TASK: Once you find the line with "Section Layout." in the data that follows, repeat it and every line after it exactly, through the line with "exists s, t].".

Saved entries

(** One segment entered in the table. *)
Lemma map_seg_step (s : Seg) (m : mmem) (h' : host) (path : string) :
  mem_wf m -> share_ok (hst m) (maps m ++ others) ->
  seg_ok files s -> pages_free (maps m) s -> seg_mapped s (seg_file files s) (hst m) h' ->
  let m' := addmem (set_host m h') (set_seg path (Z.lor (s_flags s) extra) (new_seg s (hst m))) in
  mem_wf m' /\ share_ok (hst m') (maps m' ++ others) /\
  (forall a, on_pages s a -> gbyte m' a = Some (seg_byte (seg_file files s) s a)) /\
  (forall a, 0 <= a < 2 ^ 64 -> ~ on_pages s a -> gbyte m' a = gbyte m a).
Proof.
  intros Hwf Hsh [_ [Hs _]] Hfree [E1 E2 E3 E4 E5 E6]. pose proof (seg_pages s _ Hs) as (P1 & P2 & P3 & P4).
  set (mp := set_seg path _ _). intros m'. destruct (conj eq_refl eq_refl : m_paddr mp = page_start s /\ m_size mp = map_size s) as [Ep Esz].
  assert (Hmp : wf_map mp).
  { pose proof (sf_memsz _ _ Hs). unfold wf_map. lia. }
  assert (Hwf1 : mem_wf (set_host m h')).
  { destruct Hwf as [W1 W2 W3 W4]. constructor; try done; [|by apply E1].
    eapply Forall_impl; [exact W3|]. intros x Hx. destruct E1. cbn in *. lia. }
  assert (Hbel : Forall (fun x => below x mp \/ below mp x) (maps m)).
  { eapply Forall_impl; [exact Hfree|]. intros x Hx. cbn beta in Hx. unfold below. lia. }
  assert (Hwf2 : mem_wf m') by (apply addmem_wf; try done; cbn; lia).
  assert (Hg : forall a, 0 <= a < 2 ^ 64 -> gbyte m' a =
    if (page_start s <=? a) && (a <? page_start s + map_size s) then Some (seg_byte (seg_file files s) s a) else gbyte m a).
  { intros a Ha. unfold gbyte. cbn [m' addmem flush_tlb maps hst set_host]. rewrite translate_seg_at.
    rewrite (seg_at_insert mp (maps m)) by (done || apply Hwf || apply Hwf2). cbn [mp m_paddr m_size set_seg new_seg].
    destruct (_ && _).
    - change (Some (h_bytes h' (h_next (hst m)) (0 + (a - page_start s))) = Some (seg_byte (seg_file files s) s a)). by rewrite Z.add_0_l, E6.
    - rewrite <- translate_seg_at. change (gbyte_in h' (maps m) a = gbyte_in (hst m) (maps m) a).
      apply gbyte_in_extends; [done|apply Hwf]. }
  split_and!.
  - done.
  - cbn [m' addmem flush_tlb maps hst set_host]. rewrite insert_map_perm.
    apply (share_ok_fresh (hst m)); try done. cbn. lia.
  - intros a Ha. unfold on_pages in Ha. rewrite Hg by lia. zcases; (done || lia).
  - intros a Ha Hn. unfold on_pages in Hn. rewrite Hg by lia. zcases; (done || lia).
Qed.
Lemma sizes_spec n t : d_max d < Z.of_nat n -> 0 <= t < Z.of_nat n ->
  exists m, body_sizes n (d_edges d) !! Z.to_nat t = Some m /\ 1 <= m /\
    (forall i, reached i -> back_edge i t -> i - t + 1 <= m) /\
    (m = 1 \/ exists i, reached i /\ back_edge i t /\ m = i - t + 1).
Proof.
  intros Hn Ht. destruct (body_sizes_spec n (d_edges d) t) as (m & Hl & H1 & Hle & Hex); [|done|].
  - intros t' i Hti. apply backs in Hti as (Hi & Hr & (Hr' & _ & Hle)). pose proof (reached_max i Hr). lia.
  - exists m. split_and!; [done|done| |].
    + intros i Hi Hb. apply Hle, backs. split; [by apply reached_pos|done].
    + destruct Hex as [|[i [Hi ->]]]; [by left|right]. apply backs in Hi as (? & ? & ?). eauto.
Qed.

End Finish.

End Discover.

(** C30: [discover_reachable] ends within [seg_limit] pops of its stack, and its
    results are what their names say: exactly the instructions reachable from the
    entry are emitted, less the data slots of the two-slot loads; exactly the
    targets of the reachable backward jumps are loop headers, with the longest
    body they close; and the function spans all reachable instructions. *)
Theorem discover_exact prog seg_limit :
  0 < seg_limit ->
  exists r, discover_reachable prog seg_limit = Some r /\
    0 < func_size r <= seg_limit /\
    (forall j, reached prog seg_limit j -> 0 <= j < func_size r) /\
    (forall j, emitted r j <->
       reached prog seg_limit j /\ ~ (emitted r (j - 1) /\ is_lddw prog (j - 1) = true)) /\
    (forall t, 0 <= t -> bat (back_edge_targets r) t = true <->
       exists i, reached prog seg_limit i /\ back_edge prog seg_limit i t) /\
    (forall t, 0 <= t < func_size r -> exists m, loop_body_sizes r !! Z.to_nat t = Some m /\ 1 <= m /\
       (forall i, reached prog seg_limit i -> back_edge prog seg_limit i t -> i - t + 1 <= m) /\
       (m = 1 \/ exists i, reached prog seg_limit i /\ back_edge prog seg_limit i t /\ m = i - t + 1)).
Proof.
  intros Hs. destruct (traversal_ok prog seg_limit Hs) as (d & E & I & Hm & He).
  destruct (finish_span prog seg_limit d I) as (n & Hn0 & Hn & Ef).
  exists (finish prog seg_limit d). split_and!.
  { unfold discover_reachable. destruct (Z.leb_spec seg_limit 0); [lia|]. by rewrite E. }
  all: rewrite Ef; cbn [reachable back_edge_targets loop_body_sizes func_size].
  1, 2: lia.
  - intros j Hj. pose proof (reached_max prog seg_limit d I Hm j Hj). lia.
  - intros j. unfold emitted. cbn [reachable]. apply (drops_emitted prog seg_limit d I Hm n j); [lia|done].
  - intros t Ht. apply (take_back prog seg_limit d I Hm He n t); [lia|done].
  - intros t Ht. apply (sizes_spec prog seg_limit d I Hm He n t); [lia|done].
Qed.

(** ** Cycles and the order of emission *)

Section Layout.
Context (prog : Z -> bpf_insn) (seg_limit : Z).

Lemma falls_through_up i n : falls_through prog i = Some n -> i < n <= i + 2.
Proof. unfold falls_through. intros H. repeat case_match; simplify_eq; lia. Qed.

Lemma edge_up_or_back i j : edge prog seg_limit i j -> i < j \/ back_edge prog seg_limit i j.
Proof.
  intros [Hr [Hj|Hf]].
  - destruct (Z.le_gt_cases j i); [by right|left; lia].
  - left. apply falls_through_up in Hf. lia.
Qed.

(** A path goes up or takes a backward jump. *)
Lemma path_up_or_back i j : tc (edge prog seg_limit) i j ->
  i < j \/ exists s t, rtc (edge prog seg_limit) i s /\ back_edge prog seg_limit s t /\
                       rtc (edge prog seg_limit) t j.
Proof.
  induction 1 as [i j He|i k j He Hp IH].
  - destruct (edge_up_or_back i j He) as [|Hb]; [by left|right; exists i, j; by split_and!].
  - destruct (edge_up_or_back i k He) as [Hlt|Hb].
    + destruct IH as [?|(s & t & Hs & Hb & Ht)]; [left; lia|right; exists s, t].
      split_and!; [by eapply rtc_l|done|done].
    + right. exists i, k. split_and!; [done|done|by apply tc_rtc].
Qed.

End Layout.


(** The emitted code is in the order execution falls through it: after an
    emitted instruction that falls through to [n] inside the segment, the next
    instruction emitted is [n]. *)
Theorem fall_through_layout prog seg_limit r i n :
  discover_reachable prog seg_limit = Some r ->
  emitted r i -> falls_through prog i = Some n -> n < seg_limit ->
  emitted r n /\ forall k, i < k < n -> ~ emitted r k.
Proof.
  intros E Hi Hf Hn. pose proof (falls_through_up _ _ _ Hf) as Hup.
  assert (0 < seg_limit) as Hs by (destruct Hi; lia).
  destruct (discover_exact prog seg_limit Hs) as (r' & E' & _ & Hsp & Hem & _). simplify_eq.
  apply Hem in Hi as Hi'. destruct Hi' as [Hri _].
  assert (reached prog seg_limit n) as Hrn.
  { eapply rtc_r; [exact Hri|]. split; [|by right]. destruct Hi; lia. }
  destruct (is_lddw prog i) eqn:El.
  - assert (n = i + 2) as -> by (unfold falls_through, is_lddw in Hf, El; repeat case_match; simplify_eq; zprops; congruence).
    assert (~ emitted r (i + 1)) as Hn1.
    { intros [_ Hx]%Hem. apply Hx. by replace (i + 1 - 1) with i by lia. }
    split.
    + apply Hem. split; [done|]. replace (i + 2 - 1) with (i + 1) by lia. tauto.
    + intros k Hk. by assert (k = i + 1) as -> by lia.
  - assert (n = i + 1) as ->.
    { unfold falls_through in Hf. rewrite El in Hf. repeat case_match; simplify_eq; done. }
    split; [|lia]. apply Hem. split; [done|]. replace (i + 1 - 1) with i by lia. intros [_ ?]. congruence.
Qed.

ANSWER:
Section Layout.
Context (prog : Z -> bpf_insn) (seg_limit : Z).

Lemma falls_through_up i n : falls_through prog i = Some n -> i < n <= i + 2.
Proof. unfold falls_through. intros H. repeat case_match; simplify_eq; lia. Qed.

Lemma edge_up_or_back i j : edge prog seg_limit i j -> i < j \/ back_edge prog seg_limit i j.
Proof.
  intros [Hr [Hj|Hf]].
  - destruct (Z.le_gt_cases j i); [by right|left; lia].
  - left. apply falls_through_up in Hf. lia.
Qed.

(** A path goes up or takes a backward jump. *)
Lemma path_up_or_back i j : tc (edge prog seg_limit) i j ->
  i < j \/ exists s t, rtc (edge prog seg_limit) i s /\ back_edge prog seg_limit s t /\
                       rtc (edge prog seg_limit) t j.
Proof.
  induction 1 as [i j He|i k j He Hp IH].
  - destruct (edge_up_or_back i j He) as [|Hb]; [by left|right; exists i, j; by split_and!].
  - destruct (edge_up_or_back i k He) as [Hlt|Hb].
    + destruct IH as [?|(s & t & Hs & Hb & Ht)]; [left; lia|right; exists s, t].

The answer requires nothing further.